When India voted alongside the US in a recent IAEA Board resolution targeting Iran’s nuclear policies, governments around the world were stunned. It signaled that India had overturned its history of “non-alignment” and closed ranks with US foreign policy interests. The July 18 agreement between the US and India for the transfer of US nuclear technology and equipment – that preceded India’s policy switch – has, since then, triggered a bitter debate both in New Delhi and Washington. Many Congressional critics maintain that the Indo-US deal threatens to undermine the entire global non-proliferation regime. The deal sparked controversy, particularly since India, unlike Iran, has not signed the Nonproliferation Treaty . Others have argued that the agreement would encourage India’s responsible behavior as a nuclear power while enhancing US strategic interest.
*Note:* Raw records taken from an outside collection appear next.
(** * Bitcoin addresses: payloads, prefixes, rendering and parsing

    A shallow embedding of [src/util/address.rs]: witness versions, address
    payloads, the per-coin prefix selection, [Display] and [FromStr] for
    [Address], and the network-compatibility check.

    Bytes are [Byte.byte] (a Rust [u8]); a Rust [&str] is a [string] read as
    its UTF-8 bytes, so [String.length] is Rust's [str::len].  The Base58Check
    and Bech32 codecs, the hash functions, the key tweak and the version-byte
    constants of [blockdata/constants.rs] are outside this file's source and
    enter as Section parameters with their contracts. *)

From Stdlib Require Import Bool Arith Lia List String Ascii.
From Stdlib Require Import Strings.Byte.
Import ListNotations.
Open Scope string_scope.
Open Scope list_scope.
Open Scope nat_scope.

(** ** Results and the [?] operator *)

Inductive result (A E : Type) : Type :=
| Ok : A -> result A E
| Err : E -> result A E.
Arguments Ok {A E} _.
Arguments Err {A E} _.

Definition bind {A B E} (m : result A E) (k : A -> result B E) : result B E :=
  match m with
  | Ok a => k a
  | Err e => Err e
  end.

Definition map_err {A E F} (f : E -> F) (m : result A E) : result A F :=
  match m with
  | Ok a => Ok a
  | Err e => Err (f e)
  end.

Notation "'let*' x := m 'in' k" := (bind m (fun x => k))
  (at level 200, x name, m at level 100, k at level 200).

Definition is_ok {A E} (m : result A E) : bool :=
  match m with Ok _ => true | Err _ => false end.

(** ** External error types *)

(** Checksum algorithm of a Bech32 string ([bech32::Variant]). *)
Inductive Variant := Bech32 | Bech32m.

Definition variant_eqb (a b : Variant) : bool :=
  match a, b with
  | Bech32, Bech32 | Bech32m, Bech32m => true
  | _, _ => false
  end.

(** [bech32::Error]: the codec's own error kinds. *)
Inductive bech32_Error :=
| MissingSeparator
| InvalidChecksum
| InvalidChar (c : ascii)
| InvalidData (b : byte)
| InvalidPadding
| MixedCase
| B32InvalidLength.

(** [base58::Error]: the two kinds raised by this file and the codec's own. *)
Inductive base58_Error :=
| BadByte (b : byte)
| BadChecksum
| InvalidLength (n : nat)
| InvalidAddressVersion (b : byte)
| TooShort (n : nat).

(** ** [address::Error] *)
Inductive Error :=
| Base58 (e : base58_Error)
| Bech32e (e : bech32_Error)
| EmptyBech32Payload
| InvalidBech32Variant (expected found : Variant)
| InvalidWitnessVersion (v : byte)
| UnparsableWitnessVersion
| MalformedWitnessVersion
| InvalidWitnessProgramLength (n : nat)
| InvalidSegwitV0ProgramLength (n : nat)
| UncompressedPubkey
| ExcessiveScriptSize
| UnrecognizedScript
| UnknownAddressType (s : string).

(** ** [AddressType] *)
Inductive AddressType := P2pkh | P2sh | P2wpkh | P2wsh | P2tr.

(** ** [WitnessVersion] *)
Inductive WitnessVersion :=
| V0 | V1 | V2 | V3 | V4 | V5 | V6 | V7 | V8
| V9 | V10 | V11 | V12 | V13 | V14 | V15 | V16.

Definition WitnessVersion_eqb (a b : WitnessVersion) : bool :=
  match a, b with
  | V0, V0 | V1, V1 | V2, V2 | V3, V3 | V4, V4 | V5, V5 | V6, V6
  | V7, V7 | V8, V8 | V9, V9 | V10, V10 | V11, V11 | V12, V12
  | V13, V13 | V14, V14 | V15, V15 | V16, V16 => true
  | _, _ => false
  end.

(** [WitnessVersion::to_num]: [self as u8]. *)
Definition to_num (v : WitnessVersion) : byte :=
  match v with
  | V0 => x00 | V1 => x01 | V2 => x02 | V3 => x03 | V4 => x04
  | V5 => x05 | V6 => x06 | V7 => x07 | V8 => x08 | V9 => x09
  | V10 => x0a | V11 => x0b | V12 => x0c | V13 => x0d | V14 => x0e
  | V15 => x0f | V16 => x10
  end.

(** [WitnessVersion::bech32_variant]. *)
Definition bech32_variant (v : WitnessVersion) : Variant :=
  match v with
  | V0 => Bech32
  | _ => Bech32m
  end.

(** [impl TryFrom<u8> for WitnessVersion]. *)
Definition try_from_u8 (no : byte) : result WitnessVersion Error :=
  match no with
  | x00 => Ok V0 | x01 => Ok V1 | x02 => Ok V2 | x03 => Ok V3
  | x04 => Ok V4 | x05 => Ok V5 | x06 => Ok V6 | x07 => Ok V7
  | x08 => Ok V8 | x09 => Ok V9 | x0a => Ok V10 | x0b => Ok V11
  | x0c => Ok V12 | x0d => Ok V13 | x0e => Ok V14 | x0f => Ok V15
  | x10 => Ok V16
  | wrong => Err (InvalidWitnessVersion wrong)
  end.

(** [bech32::u5]: a 5-bit symbol, carried in a byte ([u5::to_u8]). *)
Definition u5 := byte.

(** [impl TryFrom<bech32::u5> for WitnessVersion]: [try_from(value.to_u8())]. *)
Definition try_from_u5 (value : u5) : result WitnessVersion Error :=
  try_from_u8 value.

(** [impl From<WitnessVersion> for bech32::u5]. *)
Definition u5_of_version (v : WitnessVersion) : u5 := to_num v.

(** [impl TryFrom<opcodes::All> for WitnessVersion]: [OP_0] is version 0,
    [OP_PUSHNUM_1] (0x51) .. [OP_PUSHNUM_16] (0x60) are versions 1 .. 16. *)
Definition try_from_opcode (op : byte) : result WitnessVersion Error :=
  let n := Byte.to_nat op in
  if Nat.eqb n 0 then Ok V0
  else if (81 <=? n) && (n <=? 96) then
    match Byte.of_nat (n - 81 + 1) with
    | Some b => try_from_u8 b
    | None => Err MalformedWitnessVersion
    end
  else Err MalformedWitnessVersion.

(** [impl From<WitnessVersion> for opcodes::All]. *)
Definition opcode_of_version (v : WitnessVersion) : byte :=
  match v with
  | V0 => x00
  | _ => match Byte.of_nat (81 + Byte.to_nat (to_num v) - 1) with
         | Some b => b
         | None => x00
         end
  end.

(** ** Networks and blockchains *)

(** [network::constants::Network]. *)
Module Network.
Inductive t := Bitcoin | Testnet | Signet | Regtest.

Definition eqb (a b : t) : bool :=
  match a, b with
  | Bitcoin, Bitcoin | Testnet, Testnet | Signet, Signet | Regtest, Regtest => true
  | _, _ => false
  end.

(** [impl Display for Network] (network/constants.rs); it only appears
    inside the placeholder prefix of [Prefix::from_payload]. *)
Definition to_string (n : t) : string :=
  match n with
  | Bitcoin => "bitcoin" | Testnet => "testnet"
  | Signet => "signet" | Regtest => "regtest"
  end.
End Network.

(** [Blockchain]: the supported coins. *)
Module Blockchain.
Inductive t := Bitcoin | Dogecoin | Litecoin | Stratis.

(** [impl Display for Blockchain]. *)
Definition to_string (c : t) : string :=
  match c with
  | Bitcoin => "Bitcoin" | Dogecoin => "Dogecoin"
  | Litecoin => "Litecoin" | Stratis => "Stratis"
  end.
End Blockchain.

(** ** Scripts *)

(** [script::Script]: the raw bytes of an output script. *)
Definition script := list byte.

Definition byte_at (s : script) (i : nat) : byte := nth i s x00.

(** Modelled from the spec: the shape tests of [script::Script]
    (blockdata/script.rs, not part of this source), from the layouts of
    section 6: P2PKH = [OP_DUP OP_HASH160 <20 bytes> OP_EQUALVERIFY
    OP_CHECKSIG]; P2SH = [OP_HASH160 <20 bytes> OP_EQUAL]; witness program
    = [<version-op> <push of 2..40 bytes>]; the two v0 shapes push a 20-byte
    or a 32-byte hash. Opcode values: OP_0 = 0x00, OP_PUSHBYTES_n = n,
    OP_PUSHNUM_1..16 = 0x51..0x60, OP_DUP = 0x76, OP_HASH160 = 0xa9,
    OP_EQUAL = 0x87, OP_EQUALVERIFY = 0x88, OP_CHECKSIG = 0xac. *)
Definition is_p2pkh (s : script) : bool :=
  Nat.eqb (List.length s) 25
  && Byte.eqb (byte_at s 0) x76 && Byte.eqb (byte_at s 1) xa9
  && Byte.eqb (byte_at s 2) x14 && Byte.eqb (byte_at s 23) x88
  && Byte.eqb (byte_at s 24) xac.

Definition is_p2sh (s : script) : bool :=
  Nat.eqb (List.length s) 23
  && Byte.eqb (byte_at s 0) xa9 && Byte.eqb (byte_at s 1) x14
  && Byte.eqb (byte_at s 22) x87.

Definition is_witness_program (s : script) : bool :=
  let ver := Byte.to_nat (byte_at s 0) in
  let push := Byte.to_nat (byte_at s 1) in
  (4 <=? List.length s) && (List.length s <=? 42)
  && (Nat.eqb ver 0 || ((81 <=? ver) && (ver <=? 96)))
  && (2 <=? push) && (push <=? 40)
  && Nat.eqb (List.length s - 2) push.

Definition is_v0_p2wpkh (s : script) : bool :=
  Nat.eqb (List.length s) 22 && Byte.eqb (byte_at s 0) x00 && Byte.eqb (byte_at s 1) x14.

Definition is_v0_p2wsh (s : script) : bool :=
  Nat.eqb (List.length s) 34 && Byte.eqb (byte_at s 0) x00 && Byte.eqb (byte_at s 1) x20.

(** [Script::witness_version]: the first opcode read as a version. *)
Definition witness_version (s : script) : option WitnessVersion :=
  match s with
  | [] => None
  | b :: _ => match try_from_opcode b with Ok v => Some v | Err _ => None end
  end.

(** [Builder::push_slice] for the short pushes used here
    ([OP_PUSHBYTES_n] then the [n] bytes, [n] < 76). *)
Definition push_slice (data : list byte) : list byte :=
  match Byte.of_nat (List.length data) with
  | Some n => n :: data
  | None => data
  end.

(** Modelled from the spec: [Script::new_p2pkh], [Script::new_p2sh] and
    [Script::new_witness_program], the canonical scripts of section 6. *)
Definition new_p2pkh (h : list byte) : script := [x76; xa9; x14] ++ h ++ [x88; xac].
Definition new_p2sh (h : list byte) : script := [xa9; x14] ++ h ++ [x87].
Definition new_witness_program (v : WitnessVersion) (prog : list byte) : script :=
  opcode_of_version v :: push_slice prog.

(** ** [Payload] *)
Inductive Payload :=
| PubkeyHash (hash : list byte)
| ScriptHash (hash : list byte)
| WitnessProgram (version : WitnessVersion) (program : list byte).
In the first of our two part series, Robert Einhorn, a Senior Adviser at the Center for International and Strategic Studies and former Assistant Secretary of State for Nonproliferation, points to ill consequences of the US policy. Einhorn insists that the American willingness to cooperate on nuclear matters with a state not party to the NPT, based on its commitment to being a responsible nuclear power, signals a “radical departure” from global norms, weakening the entire system of nonproliferation. Yet, he says, a few measures may limit the collateral damage done by the bilateral deal. If India, for example, agrees to freeze production of fissile materials and maintain its tough stance vis-à-vis Iran, some of the deal’s harm may be undone. – YaleGlobal.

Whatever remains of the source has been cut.